__Assignment__:
Give back all the data below exactly as it is shown.

%%

(** * assistant_agent: the orchestration layer, embedded and verified

    A shallow embedding of the parts of the agent that its design
    document makes promises about:

    - [Executor]      internal/executor/executor.go
    - [PluginManager] internal/plugin (manager, types, errors)
    - [StateStore]    internal/state/manager.go
    - [Updater]       internal/plugin/updater (version comparison)
    - [Scheduler]     internal/plugin/scheduler (task bookkeeping)

    Go strings are byte strings, so they are [string]; Go maps are
    [gmap]s; [int], [int64] and [time.Duration] are [Z] with the
    wrap-around written out where the code multiplies or subtracts.
    Everything the operating system decides (file creation, process
    exit, the clock) is an oracle, and in the executor every call the
    code makes to it is appended to a trace, so that "no process was
    spawned" is a statement about that trace. The registry's mutex is
    part of its state: two of its methods ask for the mutex again while
    they hold it, and what that does is part of what they do. Logging
    is left out throughout. *)

From Stdlib Require Import ZArith List String Ascii Bool Lia.
From stdpp Require Import base option gmap strings list.
Import ListNotations.
(** Three entries of one day whose groups differ by the case of their
    letters and by an accent. *)
Definition ecole_capitals : json := log 5 "2024-03-01" "ÉCOLE" "signin".
Definition ecole_title : json := log 6 "2024-03-01" "École" "signin".
Definition ecole_plain : json := log 7 "2024-03-01" "Ecole" "signin".

Definition school_disk : disk :=
  disk_with (holding (snapshot [ecole_capitals; ecole_title; ecole_plain])) Absent.

(** An entry whose group is the empty string. *)
Definition nameless : json := log 1 "2024-01-01" "" "signin".

Definition nameless_disk : disk := disk_with (holding (snapshot [nameless])) Absent.

(** An entry with no group field. *)
Definition groupless : json :=
  JObj [("ts", JNum 1); ("date", JStr "2024-01-01"); ("type", JStr "signin")].

Definition groupless_disk : disk :=
  disk_with (holding (snapshot [groupless])) Absent.

(** The same Snapshot with its keys in the two orders. *)
Definition groups_first : json := JObj [("groups", JArr []); ("logs", JArr [])].
Definition logs_first : json := JObj [("logs", JArr []); ("groups", JArr [])].

Definition same_order_disk : disk :=
  disk_with (holding groups_first) (holding groups_first).
Definition other_order_disk : disk :=
  disk_with (holding logs_first) (holding groups_first).

(** A published Snapshot with one group, next to an empty draft file. *)
Definition one_group : json :=
  JObj [("groups", JArr [JObj [("name", JStr "A")]]); ("logs", JArr [])].

Definition blank_draft_disk : disk := disk_with (holding one_group) (Content Empty).

(** Two entries whose [ts] are different values, the number 1 and the
    string "1". *)
Definition numbered : json :=
  JObj [("ts", JNum 1); ("date", JStr "2024-01-01"); ("type", JStr "signin")].
Definition lettered : json :=
  JObj [("ts", JStr "1"); ("date", JStr "2024-01-02"); ("type", JStr "signout")].

Definition mixed_ts_disk : disk :=
  disk_with (holding (snapshot [numbered; lettered])) Absent.

(** An entry whose [ts] is an object with a property named toString. *)
Definition opaque_ts : json :=
  JObj [("ts", JObj [("toString", JNum 1)]); ("date", JStr "2024-01-01");
        ("type", JStr "signin")].

Definition opaque_ts_disk : disk :=
  disk_with (holding (snapshot [numbered; opaque_ts])) Absent.

(** One published entry, and the same Snapshot as the draft. *)
Definition one_entry_disk : disk :=
  disk_with (holding (snapshot [ts1])) (holding (snapshot [ts1])).

End Examples.

(* ================================================================== *)
(** * User accounts *)

Module Accounts.
Import JS Store Server.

%%

__Solution to the problem__:
(** * assistant_agent: the orchestration layer, embedded and verified

    A shallow embedding of the parts of the agent that its design
    document makes promises about:

    - [Executor]      internal/executor/executor.go
    - [PluginManager] internal/plugin (manager, types, errors)
    - [StateStore]    internal/state/manager.go
    - [Updater]       internal/plugin/updater (version comparison)
    - [Scheduler]     internal/plugin/scheduler (task bookkeeping)

    Go strings are byte strings, so they are [string]; Go maps are
    [gmap]s; [int], [int64] and [time.Duration] are [Z] with the
    wrap-around written out where the code multiplies or subtracts.
    Everything the operating system decides (file creation, process
    exit, the clock) is an oracle, and in the executor every call the
    code makes to it is appended to a trace, so that "no process was
    spawned" is a statement about that trace. The registry's mutex is
    part of its state: two of its methods ask for the mutex again while
    they hold it, and what that does is part of what they do. Logging
    is left out throughout. *)

From Stdlib Require Import ZArith List String Ascii Bool Lia.
From stdpp Require Import base option gmap strings list.
Import ListNotations.
(** Three entries of one day whose groups differ by the case of their
    letters and by an accent. *)
Definition ecole_capitals : json := log 5 "2024-03-01" "ÉCOLE" "signin".
Definition ecole_title : json := log 6 "2024-03-01" "École" "signin".
Definition ecole_plain : json := log 7 "2024-03-01" "Ecole" "signin".

Definition school_disk : disk :=
  disk_with (holding (snapshot [ecole_capitals; ecole_title; ecole_plain])) Absent.

(** An entry whose group is the empty string. *)
Definition nameless : json := log 1 "2024-01-01" "" "signin".

Definition nameless_disk : disk := disk_with (holding (snapshot [nameless])) Absent.

(** An entry with no group field. *)
Definition groupless : json :=
  JObj [("ts", JNum 1); ("date", JStr "2024-01-01"); ("type", JStr "signin")].

Definition groupless_disk : disk :=
  disk_with (holding (snapshot [groupless])) Absent.

(** The same Snapshot with its keys in the two orders. *)
Definition groups_first : json := JObj [("groups", JArr []); ("logs", JArr [])].
Definition logs_first : json := JObj [("logs", JArr []); ("groups", JArr [])].

Definition same_order_disk : disk :=
  disk_with (holding groups_first) (holding groups_first).
Definition other_order_disk : disk :=
  disk_with (holding logs_first) (holding groups_first).

(** A published Snapshot with one group, next to an empty draft file. *)
Definition one_group : json :=
  JObj [("groups", JArr [JObj [("name", JStr "A")]]); ("logs", JArr [])].

Definition blank_draft_disk : disk := disk_with (holding one_group) (Content Empty).

(** Two entries whose [ts] are different values, the number 1 and the
    string "1". *)
Definition numbered : json :=
  JObj [("ts", JNum 1); ("date", JStr "2024-01-01"); ("type", JStr "signin")].
Definition lettered : json :=
  JObj [("ts", JStr "1"); ("date", JStr "2024-01-02"); ("type", JStr "signout")].

Definition mixed_ts_disk : disk :=
  disk_with (holding (snapshot [numbered; lettered])) Absent.

(** An entry whose [ts] is an object with a property named toString. *)
Definition opaque_ts : json :=
  JObj [("ts", JObj [("toString", JNum 1)]); ("date", JStr "2024-01-01");
        ("type", JStr "signin")].

Definition opaque_ts_disk : disk :=
  disk_with (holding (snapshot [numbered; opaque_ts])) Absent.

(** One published entry, and the same Snapshot as the draft. *)
Definition one_entry_disk : disk :=
  disk_with (holding (snapshot [ts1])) (holding (snapshot [ts1])).

End Examples.

(* ================================================================== *)
(** * User accounts *)

Module Accounts.
Import JS Store Server.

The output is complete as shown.